Wednesday, February 3, 2010

Beauty Valley Blonde?

The thing about living in the country is this: you can buy a case of Bud Light or you can buy a case of Busch Light or you can spend $27.98 and buy a six-pack of a microbrew that really isn't a microbrew anymore because corporate greed took over. The beverage choices around these parts are less than glamorous. Now don't start thinking evil things about me: I'm not exactly prone to drinking on a daily basis. I just enjoy the unique flavors that only a specialty beverage can provide. So I decided, with some Danish Cowboy gift certificate assistance, to start brewing my own malt beverages.
There are entire stores devoted to the hobby. Under a law passed in the 1970s by President Jimmy Carter, home brewing of up to 100 gallons of wine or beer per year per adult was made legal. I tried the wine thing. Look up past posts for how that little ongoing debacle turned out. This time, I'm turning to home brewing with a beer kit formulated to create a blonde ale with perhaps a hint of peach flavoring. We're starting out light this time around: the face of Danish Cowboy when he sips a dark beer ("motor oil") is priceless and I want to introduce him to the delights of a quality beverage ever so slowly. The various proprietors of homebrewing equipment also offer oodles of different kits intended to make hundreds of different kinds of beer. You can make a generic version of a beer type or they even make "clone" kits which attempt to mimic the flavors of commercially produced brews (Hello Yuengling Porter!). For the more advanced, the possibilities are endless as you create your own recipes. In this case, I started off with steeping some crushed specialty grains in about 3 gallons of water.
As the water came to a boil on the stove, I remove the grains and added the hops and the liquid malt extract. A 60 minute boil was then required.
Since my kitchen is prone to boilovers and I am prone to whining when I have to clean up sticky messes, I had to stand by the stove for the entire hour. Thankfully I had purchased some interesting reading to get me started on this new little adventure that I am embarking on.
Post-boil, the "wort" (as the unfermented liquid is called) needed to be brought down to a temperature sufficiently low enough to allow for pitching my yeast without killing them. Note for the future: snow, no matter how cold it is, is an insulator. I would have been much better off just sitting the pot outside in negative 10 degree temperatures. Much. Better. Off. Also, much less sleepy the next morning.

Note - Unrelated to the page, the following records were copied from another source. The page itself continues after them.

(** * Circe: the statement parser (src/parser.py)

    A shallow embedding of the field-extraction and validation engine of
    [src/parser.py]: the pattern catalog, the ordered fallback matcher, the
    date and amount normalizers, the date validator and [analyze_pdf].
    After the parser come its text extraction, the search of the mailbox
    ([src/gmail_auth.py]) and the table of bills and the loop over the
    messages of a user ([src/main.py]); the PDF libraries, the Gmail
    service and the file system are parameters of these.

    Conventions of the embedding.

    - A Python [str] is a list of Unicode code points ([list N]).  String
      literals of this file are UTF-8 and are decoded by [txt].
    - [None] is [None]; a call that can raise returns an [outcome] whose
      [Raise] stands for the exception, and every [try/except] of the source
      is a [match] on it.
    - [datetime.now()] is an argument [now] of the functions that read it.
    - The Python library functions the parser calls ([re.search], [re.sub],
      [datetime.strptime], [strftime], [float], [str.lower], [str.upper]) are
      modelled at the top of the file.  Their character classes follow
      CPython on the ASCII range, and [\s] on all of Unicode; digits, word
      characters and case folding of code points above 127 are not modelled
      (such a code point is no digit, no word character and folds to itself).
      The locale is the C locale (English month names). *)

From Stdlib Require Import List NArith ZArith String Ascii Bool Arith Lia.
Import ListNotations.


(* ================================================================== *)
(** * Python values: text, exceptions *)
(* ================================================================== *)

Module Py.

(** A code point, and Python's [str]. *)
Definition char := N.
Definition str := list N.

Fixpoint bytes_of (s : string) : list N :=
  match s with
  | EmptyString => []
  | String a r => N_of_ascii a :: bytes_of r
  end.

(** UTF-8 decoding of the literals of this file (well-formed input). *)
Fixpoint utf8_decode (bs : list N) : str :=
  match bs with
  | [] => []
  | b :: r =>
      if (b <? 128)%N then b :: utf8_decode r
      else if (b <? 224)%N then
        match r with
        | b1 :: r1 => ((b - 192) * 64 + (b1 - 128))%N :: utf8_decode r1
        | [] => [b]
        end
      else if (b <? 240)%N then
        match r with
        | b1 :: b2 :: r2 =>
            ((b - 224) * 4096 + (b1 - 128) * 64 + (b2 - 128))%N
              :: utf8_decode r2
        | _ => [b]
        end
      else
        match r with
        | b1 :: b2 :: b3 :: r3 =>
            ((b - 240) * 262144 + (b1 - 128) * 4096
             + (b2 - 128) * 64 + (b3 - 128))%N :: utf8_decode r3
        | _ => [b]
        end
  end.

Definition txt (s : string) : str := utf8_decode (bytes_of s).

(** The code point of an ASCII character. *)
Definition chr (a : ascii) : N := N_of_ascii a.

Fixpoint str_eqb (a b : str) : bool :=
  match a, b with
  | [], [] => true
  | x :: a', y :: b' => (x =? y)%N && str_eqb a' b'
  | _, _ => false
  end.

(** ** Character classes *)

Definition in_range (lo hi c : N) : bool := ((lo <=? c) && (c <=? hi))%N.

Definition is_digit (c : N) : bool := in_range 48 57 c.
Definition is_upper (c : N) : bool := in_range 65 90 c.
Definition is_lower (c : N) : bool := in_range 97 122 c.
Definition is_alpha (c : N) : bool := is_upper c || is_lower c.
(** [\w]: alphanumerics and the underscore. *)
Definition is_word (c : N) : bool := is_alpha c || is_digit c || (c =? 95)%N.

(** [\s] and [str.isspace]: the Unicode white space of CPython
    ([_PyUnicode_IsWhitespace]). *)
Definition is_space (c : N) : bool :=
  in_range 9 13 c || in_range 28 32 c || (c =? 133)%N || (c =? 160)%N
  || (c =? 5760)%N || in_range 8192 8202 c || (c =? 8232)%N
  || (c =? 8233)%N || (c =? 8239)%N || (c =? 8287)%N || (c =? 12288)%N.

Definition lower_char (c : N) : N := if is_upper c then (c + 32)%N else c.
Definition upper_char (c : N) : N := if is_lower c then (c - 32)%N else c.

(** [str.lower], [str.upper]. *)
Definition lower (s : str) : str := map lower_char s.
Definition upper (s : str) : str := map upper_char s.

(** Equality of characters under [re.IGNORECASE]. *)
Definition ieqb (a b : N) : bool := (lower_char a =? lower_char b)%N.

(** [needle in hay] for strings. *)
Fixpoint starts_with (p s : str) : bool :=
  match p, s with
  | [], _ => true
  | a :: p', b :: s' => (a =? b)%N && starts_with p' s'
  | _ :: _, [] => false
  end.

Fixpoint contains (needle hay : str) : bool :=
  starts_with needle hay
  || match hay with
     | [] => false
     | _ :: hay' => contains needle hay'
     end.

(** [int(s)] for a string of ASCII digits (white space around them is
    skipped, as [int] does); [None] is [ValueError]. *)
Definition digit_val (c : N) : Z := Z.of_N c - 48.

Fixpoint int_digits (acc : Z) (s : str) : option Z :=
  match s with
  | [] => Some acc
  | c :: r => if is_digit c then int_digits (10 * acc + digit_val c) r else None
  end.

I finally was able to add the last two gallons of water to it and bring it down to a reasonable yeastie temperature. The whole thing went into the fermenter, a lid with airlock was attached and I put it into my specially-equipped brewing room (i.e. basement) to ferment happily for three weeks. This all happened a week ago and I can bottle it in two more. Name suggestions for this blonde brew, please?

1 comment:

  1. Beauty Creek Blonde and I'll be arriving on the afternoon of May 28! Love you!